I was told that I had less brains than money - while I had an overdraft (which they knew about). I liked that one. It was true since later that same day I walked into a "Mind your head" sign and cut my head.
I think possibly the UK is the only nation on the planet where an entire conversation can consist of only two words, it be the exact same word and both parties understand. Person 1: “Alright?” Person 2: “Alright?” That’s the entire conversation, everyone understands and no further interaction takes place. It’s bloody odd
My particular favourite is fanny. Can you imagine an American woman entering a nightclub with her friends and shouting: 'Well who wants a piece of my fanny.' There would be a stampede! 😭
People who live in Hove think the rest of the world doesn't know where Hove is so their answer is usually "I'm from Brighton ... well ... Hove actually." This is a well known local Sussex joke!!
Have to say you were dead on when you said about giggling at someone's name being Randy. Probably wouldn't giggle to their face until we're friends though.
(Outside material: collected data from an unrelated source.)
(* ===== verification/Wire.v ===== *)
(** * Request hashes, wire types and the signer

    [sluice/canonical.py] (the request hash), [sluice/tron/types.py] (broadcast
    codes and their classification, transaction queries, the txid, signed and
    unsigned transactions with their JSON form) and [sluice/tron/signer.py]
    (the HMAC signer and its verifier). *)
From Stdlib Require Import ZArith Lia.
From stdpp Require Import base option strings sorting list.
From S2P Require Import Prelude Text Json Hash Datetime States.

Local Open Scope Z_scope.

(** ** Exceptions of the processing core

    [StoreFailure] is what the database driver raises when a call to the store
    fails; the in-memory store never raises it. *)

Inductive exn : Type :=
| LostClaim
| NodeTimeout
| SimulatedCrash (point : pystr)
| EIllegalTransition (e : IllegalTransition)
| ValueError
| TypeError
| KeyError
| OverflowError
| StoreFailure.

#[export] Instance exn_eq_dec : EqDecision exn.
Proof. unfold EqDecision, Decision. repeat decide equality; apply _. Defined.

(** [except Exception]: everything but the [BaseException] of a crash point. *)
Definition is_Exception (e : exn) : bool :=
  match e with
  | SimulatedCrash _ => false
  | _ => true
  end.

(** [t + timedelta(...)]: an instant past [datetime.max] is an [OverflowError], and
    so is a [timedelta] too large to be one, which is farther away than that. *)
Definition plus_timedelta (t d : Z) : result exn Z :=
  if decide (representable (t + d)) then Ok (t + d) else Err OverflowError.

(** ** [canonical.request_hash] *)

Definition request_payload (to_address : pystr) (amount_units : Z) (asset : pystr) : jval :=
  JObj [(str "amount_units", JInt amount_units);
        (str "asset", JStr asset);
        (str "to_address", JStr to_address)].

Definition request_hash (to_address : pystr) (amount_units : Z) (asset : pystr) : bytes :=
  sha256 (encode (dumps (request_payload to_address amount_units asset))).

(** ** [tron/types.py] *)

Inductive BroadcastCode : Type :=
| SUCCESS
| DUP_TRANSACTION
| SIGERROR
| CONTRACT_VALIDATE_ERROR
| TAPOS_ERROR
| TRANSACTION_EXPIRATION_ERROR
| SERVER_BUSY.

(** [StrEnum]: a code is its string, which is what [in] compares. *)
Definition BroadcastCode_value (c : BroadcastCode) : pystr :=
  match c with
  | SUCCESS => str "SUCCESS"
  | DUP_TRANSACTION => str "DUP_TRANSACTION"
  | SIGERROR => str "SIGERROR"
  | CONTRACT_VALIDATE_ERROR => str "CONTRACT_VALIDATE_ERROR"
  | TAPOS_ERROR => str "TAPOS_ERROR"
  | TRANSACTION_EXPIRATION_ERROR => str "TRANSACTION_EXPIRATION_ERROR"
  | SERVER_BUSY => str "SERVER_BUSY"
  end.

Definition RETRY_SAME_BYTES : list pystr := map BroadcastCode_value [SERVER_BUSY].
Definition ACCEPTED : list pystr := map BroadcastCode_value [SUCCESS; DUP_TRANSACTION].
Definition HARD_REJECT : list pystr := map BroadcastCode_value [SIGERROR; CONTRACT_VALIDATE_ERROR].
Definition STALE_ENVELOPE : list pystr :=
  map BroadcastCode_value [TAPOS_ERROR; TRANSACTION_EXPIRATION_ERROR].

Record BroadcastResult : Type := mkBroadcastResult {
  br_code : pystr;
  br_message : pystr
}.

Inductive TxQuery : Type := UNKNOWN | PENDING | INCLUDED.

#[export] Instance TxQuery_eq_dec : EqDecision TxQuery.
Proof. solve_decision. Defined.

Definition TxQuery_value (q : TxQuery) : pystr :=
  match q with
  | UNKNOWN => str "unknown"
  | PENDING => str "pending"
  | INCLUDED => str "included"
  end.

Record TxStatus : Type := mkTxStatus {
  st_result : TxQuery;
  st_block : option Z;
  st_solid : bool;
  st_receipt : option pystr
}.

Definition compute_txid (raw_data : jval) : pystr :=
  hexdigest (sha256 (encode (dumps raw_data))).

Record UnsignedTx : Type := mkUnsignedTx {
  utx_raw_data : jval;
  utx_txid : pystr;
  utx_expiration : Z
}.

Record SignedTx : Type := mkSignedTx {
  stx_raw_data : jval;
  stx_txid : pystr;
  stx_expiration : Z;
  stx_signature : pystr
}.

Definition to_json (tx : SignedTx) : jval :=
  JObj [(str "raw_data", stx_raw_data tx);
        (str "txid", JStr (stx_txid tx));
        (str "expiration", JStr (isoformat (stx_expiration tx)));
        (str "signature", JStr (stx_signature tx))].

(** [d[k]] on a JSON value that must be a dict, and a string in it. *)
Definition get_item (k : pystr) (d : jval) : result exn jval :=
  match d with
  | JObj m => match assoc k m with Some v => Ok v | None => Err KeyError end
  | _ => Err TypeError
  end.

Definition get_str (k : pystr) (d : jval) : result exn pystr :=
  match get_item k d with
  | Ok (JStr s) => Ok s
  | Ok _ => Err TypeError
  | Err e => Err e
  end.

Local Open Scope sluice_scope.

(** [SignedTx.from_json(op.signed_tx)]; subscripting [None] is a [TypeError]. *)
Definition from_json (d : option jval) : result exn SignedTx :=
  match d with
  | None => Err TypeError
  | Some d =>
      let? raw_data := get_item (str "raw_data") d in
      let? txid := get_str (str "txid") d in
      let? iso := get_str (str "expiration") d in
      let? expiration := match fromisoformat iso with Some t => Ok t | None => Err ValueError end in
      let? signature := get_str (str "signature") d in
      Ok (mkSignedTx raw_data txid expiration signature)
  end.

Local Close Scope sluice_scope.

(** ** [tron/signer.py] *)

Record MockSigner : Type := mkMockSigner {
  key_id : pystr;
  secret : bytes
}.

Definition default_signer : MockSigner := mkMockSigner (str "hotwallet-1") (str "not-a-real-key").

Definition mac (s : MockSigner) (txid : pystr) : pystr :=
  hexdigest (hmac_sha256 (secret s) (encode txid)).

Definition sign (s : MockSigner) (tx : UnsignedTx) : SignedTx :=
  mkSignedTx (utx_raw_data tx) (utx_txid tx) (utx_expiration tx)
             (key_id s ++ 58 :: mac s (utx_txid tx)).

(** [signature.split(":", 1)]; [None] when there is no colon. *)
Fixpoint split_colon (s : pystr) : option (pystr * pystr) :=
  match s with
  | [] => None
  | c :: s' => if c =? 58 then Some ([], s')
               else match split_colon s' with
                    | Some (a, b) => Some (c :: a, b)
                    | None => None
                    end
  end.

(** [verify]; the comparison is [hmac.compare_digest], equality on the ASCII
    texts that signatures are (it raises [TypeError] on other text). *)
Definition verify (s : MockSigner) (tx : SignedTx) : bool :=
  match split_colon (stx_signature tx) with
  | None => false
  | Some (kid, sig) =>
      bool_decide (kid = key_id s) && bool_decide (sig = mac s (stx_txid tx))
  end.

(** ** Lemmas *)

Lemma from_json_to_json (tx : SignedTx) :
  representable (stx_expiration tx) -> from_json (Some (to_json tx)) = Ok tx.
Proof.
  intros Hr. unfold from_json, get_str.
  rewrite (eq_refl : get_item (str "raw_data") (to_json tx) = Ok (stx_raw_data tx)).
  rewrite (eq_refl : get_item (str "txid") (to_json tx) = Ok (JStr (stx_txid tx))).
  rewrite (eq_refl : get_item (str "expiration") (to_json tx) = Ok (JStr (isoformat (stx_expiration tx)))).
  rewrite (eq_refl : get_item (str "signature") (to_json tx) = Ok (JStr (stx_signature tx))).
  cbn [result_bind]. rewrite (fromisoformat_isoformat _ Hr). by destruct tx.
Qed.

Lemma split_colon_app (a b : pystr) : 58 ∉ a -> split_colon (a ++ 58 :: b) = Some (a, b).
Proof.
  induction a as [|c a IH]; intros Ha; [done |]. apply not_elem_of_cons in Ha as [Hc Ha].
  simpl. destruct (Z.eqb_spec c 58) as [-> |]; [done |]. by rewrite IH.
Qed.

Lemma split_colon_first (s a b : pystr) : split_colon s = Some (a, b) -> 58 ∉ a.
Proof.
  revert a. induction s as [|c s IH]; intros a; simpl; [done |].
  destruct (Z.eqb_spec c 58); [intros [= <- <-]; apply not_elem_of_nil |].
  destruct (split_colon s) as [[a' b'] |]; [| done]. intros [= <- <-].
  apply not_elem_of_cons. split; [done | by apply IH].
Qed.

Lemma compute_txid_ascii (rd : jval) : ascii (compute_txid rd).
Proof. apply hexdigest_ascii, sha256_is_bytes. Qed.

Lemma compute_txid_inj (rd1 rd2 : jval) :
  textual rd1 -> textual rd2 -> compute_txid rd1 = compute_txid rd2 ->
  sort_keys rd1 = sort_keys rd2 \/ collision (encode (dumps rd1)) (encode (dumps rd2)).
Proof.
  intros H1 H2 E. apply hexdigest_inj in E; [| apply sha256_is_bytes..].
  destruct (decide (encode (dumps rd1) = encode (dumps rd2))) as [Ee | Hne].
  - left. by apply encode_dumps_inj.
  - right. done.
Qed.

Lemma request_hash_inj (to1 to2 asset1 asset2 : pystr) (amount1 amount2 : Z) :
  Forall scalar to1 -> Forall scalar to2 -> Forall scalar asset1 -> Forall scalar asset2 ->
  request_hash to1 amount1 asset1 = request_hash to2 amount2 asset2 ->
  (to1 = to2 /\ amount1 = amount2 /\ asset1 = asset2) \/
  collision (encode (dumps (request_payload to1 amount1 asset1)))
            (encode (dumps (request_payload to2 amount2 asset2))).
Proof.
  intros Ht1 Ht2 Ha1 Ha2 E.
  assert (forall to n asset, Forall scalar to -> Forall scalar asset ->
    textual (request_payload to n asset)) as Htext.
  { intros to n asset Ht Ha. assert (forall c, 0 <= c < 128 -> scalar c) by (intros; left; lia).
    repeat split; auto; repeat constructor; lia. }
  unfold collision. set (a := encode _). set (b := encode _).
  destruct (decide (a = b)) as [Ee | Hne]; [left | by right].
  apply encode_dumps_inj in Ee; auto. vm_compute in Ee. injection Ee as E1 E2 E3. auto.
Qed.

Lemma sign_verifies (s : MockSigner) (tx : UnsignedTx) : 58 ∉ key_id s -> verify s (sign s tx) = true.
Proof.
  intros Hk. unfold verify, sign. cbn [stx_signature stx_txid]. rewrite split_colon_app by done.
  by rewrite !bool_decide_eq_true_2.
Qed.

(** ** Properties *)

(** Two withdrawals with the same request hash mean the same thing: equal
    hashes force the same destination, the same amount and the same asset, or
    exhibit a SHA-256 collision. *)
Theorem request_hash_faithful (to1 to2 asset1 asset2 : pystr) (amount1 amount2 : Z) :
  Forall scalar to1 -> Forall scalar to2 -> Forall scalar asset1 -> Forall scalar asset2 ->
  request_hash to1 amount1 asset1 = request_hash to2 amount2 asset2 ->
  (to1 = to2 /\ amount1 = amount2 /\ asset1 = asset2) \/
  collision (encode (dumps (request_payload to1 amount1 asset1)))
            (encode (dumps (request_payload to2 amount2 asset2))).
Proof. apply request_hash_inj. Qed.

Lemma request_hash_faithful_witness :
  (str "Ta" = str "Ta" /\ 1500000 = 1500000 /\ str "USDT-TRC20" = str "USDT-TRC20") \/
  collision (encode (dumps (request_payload (str "Ta") 1500000 (str "USDT-TRC20"))))
            (encode (dumps (request_payload (str "Ta") 1500000 (str "USDT-TRC20")))).
Proof.
  apply (request_hash_faithful (str "Ta") (str "Ta") (str "USDT-TRC20") (str "USDT-TRC20") 1500000 1500000);
    try reflexivity; (apply (bool_decide_unpack _) || idtac);
    repeat constructor; unfold scalar; lia.
Defined.

(** The signer and the node's verifier agree exactly when the key id holds
    no colon: a signature over any envelope verifies under the same key, and a
    key id with a colon makes every signature of that key fail. *)
Theorem sign_verify (s : MockSigner) (tx : UnsignedTx) :
  verify s (sign s tx) = true <-> 58 ∉ key_id s.
Proof.
  split; [| apply sign_verifies]. unfold verify, sign. cbn [stx_signature stx_txid].
  destruct (split_colon _) as [[kid sig] |] eqn:E; [| done].
  rewrite andb_true_iff, !bool_decide_eq_true. intros [-> _]. by apply split_colon_first in E.
Qed.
@@HighHoeKermit There was a supervisor called Reginald Sole where I once worked. We were forever asking the switchboard operator to call for R. Sole over the tannoy. We were in hysterics...
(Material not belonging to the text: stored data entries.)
(* ===== verification/Environ.v ===== *)
(** * Configuration from the environment ([Config.from_env] of [sluice/config.py])

    [RawConfig] holds the settings [from_env] can change as the source has
    them: seconds as floats and the batch size as an unbounded integer.
    [config_of] is the [Config] the stores, the pipeline and the workers run
    with, once each number of seconds has become a [timedelta]. *)
From Stdlib Require Import ZArith Lia.
From stdpp Require Import base option strings list.
From S2P Require Import Prelude Text Json Money Datetime Number Model.

Local Open Scope Z_scope.

Record RawConfig : Type := mkRawConfig {
  lease_seconds : pyfloat;
  claim_batch : Z;
  poll_interval : pyfloat;
  tx_ttl_seconds : pyfloat
}.

(** [cls()]. *)
Definition default_raw : RawConfig :=
  mkRawConfig (nearest false 30 1) 10 (nearest false 1 2) (nearest false 60 1).

Local Open Scope sluice_scope.

Section environ.
Context (ucd : Z -> option Z).
Context (environ : pystr -> option pystr).

(** [if v := os.environ.get(name): ... = read(v)]: an unset or empty variable
    leaves the default. *)
Definition setting {A : Type} (read : pystr -> option A) (name : pystr) (d : A) : result number_error A :=
  match environ name with
  | Some (c :: v) => match read (c :: v) with Some x => Ok x | None => Err ValueError end
  | _ => Ok d
  end.

Definition from_env : result number_error RawConfig :=
  let cfg := default_raw in
  let? lease := setting (py_float ucd) (str "SLUICE_LEASE_SECONDS") (lease_seconds cfg) in
  let? ttl := setting (py_float ucd) (str "SLUICE_TX_TTL_SECONDS") (tx_ttl_seconds cfg) in
  let? batch := setting (py_int ucd) (str "SLUICE_CLAIM_BATCH") (claim_batch cfg) in
  let? poll := setting (py_float ucd) (str "SLUICE_POLL_INTERVAL") (poll_interval cfg) in
  Ok (mkRawConfig lease batch poll ttl).

End environ.

(** The configuration in use.  A batch below zero stops a claim at once, as
    zero does ([len(out) >= limit]). *)
Definition config_of (raw : RawConfig) : result number_error Config :=
  let? lease := timedelta_seconds (lease_seconds raw) in
  let? ttl := timedelta_seconds (tx_ttl_seconds raw) in
  Ok (mkConfig (cfg_asset default_config) (cfg_token_decimals default_config)
    (cfg_min_amount_units default_config) (cfg_max_amount_units default_config)
    lease (Z.to_nat (claim_batch raw)) (poll_interval raw) ttl
    (cfg_expiration_safety default_config) (cfg_max_build_attempts default_config)
    (cfg_usdt_contract default_config) (cfg_expiration_safety_repr default_config)).

Local Close Scope sluice_scope.

Definition no_env (_ : pystr) : option pystr := None.

Definition one_env (name value : pystr) (k : pystr) : option pystr :=
  if bool_decide (k = name) then Some value else None.

(** A lease that is not a number is accepted here and fails at the first claim. *)
Example nan_accepted :
  exists raw, from_env no_ucd (one_env (str "SLUICE_LEASE_SECONDS") (str "nan")) = Ok raw /\
  config_of raw = Err ValueError.
Proof. eexists. split; [vm_compute; reflexivity |]. vm_compute. reflexivity. Qed.

Example bad_batch : from_env no_ucd (one_env (str "SLUICE_CLAIM_BATCH") (str "10.0")) = Err ValueError.
Proof. vm_compute. reflexivity. Qed.

(** ** Settings written as decimals *)

(** The variable is unset or empty and [us] is the default, or it holds a
    decimal of [us] microseconds. *)
Definition seconds_setting (o : option pystr) (d us : Z) : Prop :=
  (default [] o = [] /\ us = d) \/
  exists w f, o = Some (amount_text w f) /\ digits w /\ digits f /\ w <> [] /\ (length f <= 6)%nat /\
    us = microseconds w f.

Definition count_setting (o : option pystr) (d n : Z) : Prop :=
  (default [] o = [] /\ n = d) \/
  exists ds, o = Some ds /\ digits ds /\ ds <> [] /\ (length ds <= max_str_digits)%nat /\
    n = digits_value ds.

Section lemmas.
Context (ucd : Z -> option Z) (environ : pystr -> option pystr).

Lemma setting_unset {A : Type} (read : pystr -> option A) (name : pystr) (d : A) :
  default [] (environ name) = [] -> setting environ read name d = Ok d.
Proof. unfold setting. destruct (environ name) as [[|c v]|]; done. Qed.

Lemma setting_set {A : Type} (read : pystr -> option A) (name v : pystr) (d x : A) :
  environ name = Some v -> v <> [] -> read v = Some x -> setting environ read name d = Ok x.
Proof. unfold setting. intros -> Hne Hr. destruct v as [|c v]; [done |]. by rewrite Hr. Qed.

Lemma setting_seconds (name : pystr) (d : pyfloat) (dus us : Z) :
  seconds_setting (environ name) dus us -> timedelta_seconds d = Ok dus -> us < 2 ^ 32 * us_per_s ->
  exists x, setting environ (py_float ucd) name d = Ok x /\ timedelta_seconds x = Ok us.
Proof.
  intros [[Hu ->] | (w & f & Eo & Hw & Hf & Hne & Hl & ->)] Hd Hlt.
  - exists d. by rewrite setting_unset.
  - eexists. split; [| by apply timedelta_decimal].
    apply (setting_set _ _ (amount_text w f)); [done | | by apply py_float_decimal].
    destruct w; [done |]. by destruct f.
Qed.

Lemma setting_count (d n : Z) (name : pystr) :
  count_setting (environ name) d n -> setting environ (py_int ucd) name d = Ok n.
Proof.
  intros [[Hu ->] | (ds & Eo & Hd & Hne & Hl & ->)].
  - by apply setting_unset.
  - apply (setting_set _ _ ds); [done | done |]. by apply py_int_digits.
Qed.

End lemmas.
I don't know a single brit who doesn't pack teabags to take on holiday. It's also quite common to pack a travel kettle "just to be on the safe side". We have therefore largely solved the issue of brewing tea in our accommodation, wherever we are in the world. However, this raises another fundamental issue the total inability of foreigners to provide acceptable milk! You are far more likely to hear a brit complaining about the nasty milk they are forced to use in their tea while on holiday than the tea itself!
Thanks for a great video, had me belly-laughing! Yes, I'm a Brit despite my proud Irish surname. And yes, I'd like to think we do queuing rather well in the UK but there has been a decline in recent years. For example, at busy periods when a checkout till opens up at a supermarket it is extremely irritating when those at the back of the queue think they can walk right to the front of that queue. And saying 'well' before an adjective is slang, when what is meant is 'very'. We have Essex to blame for that one.
Y'alright? Tea in an office - Yes we take turns. There's usually a list of how everyone takes their tea, or coffee, in the kitchen. On the wall - behind the kettle. Lines - we say you're out of line if you've overstepped your authority or crossed the line. We only say queue when asking, "you in the queue?" , or talking about queuing. People saying it's half past or quarter to and not saying the hour is normal and annoying. We all have to say half past what?!? The 8.30 or half 8 - depends on if we're reading a digital clock or an analogue one. So digital would be 8.25. Analogue - twenty five past 8. Or just twenty five past ... I remember when I was a kid, if anyone over the age of 50 asked the time, I'd have to say 5-and-20 past 8, otherwise they wouldn't know what I was on about. What can I say, we're contrary lol. Cheers!
Best thing about the English language is that you can swear publicly, right in someone's face, and not use a single swear word. Consider a very common phrase - thank you. If said calmly, it means "I'm grateful for you help", If said while smiling (a real one, not a fake one), "I'm really grateful for your help and would like to return the favour", If said "THANK you", this is pretty much "F*** you, now f*** off". If said "thank YOU", you really want to end this conversation and leave but can't.
Queue is actually the French word for ‘tail’, which makes sense when you think about it. Almost certainly introduced after the Norman Conquest when hundreds of French words were incorporated into English.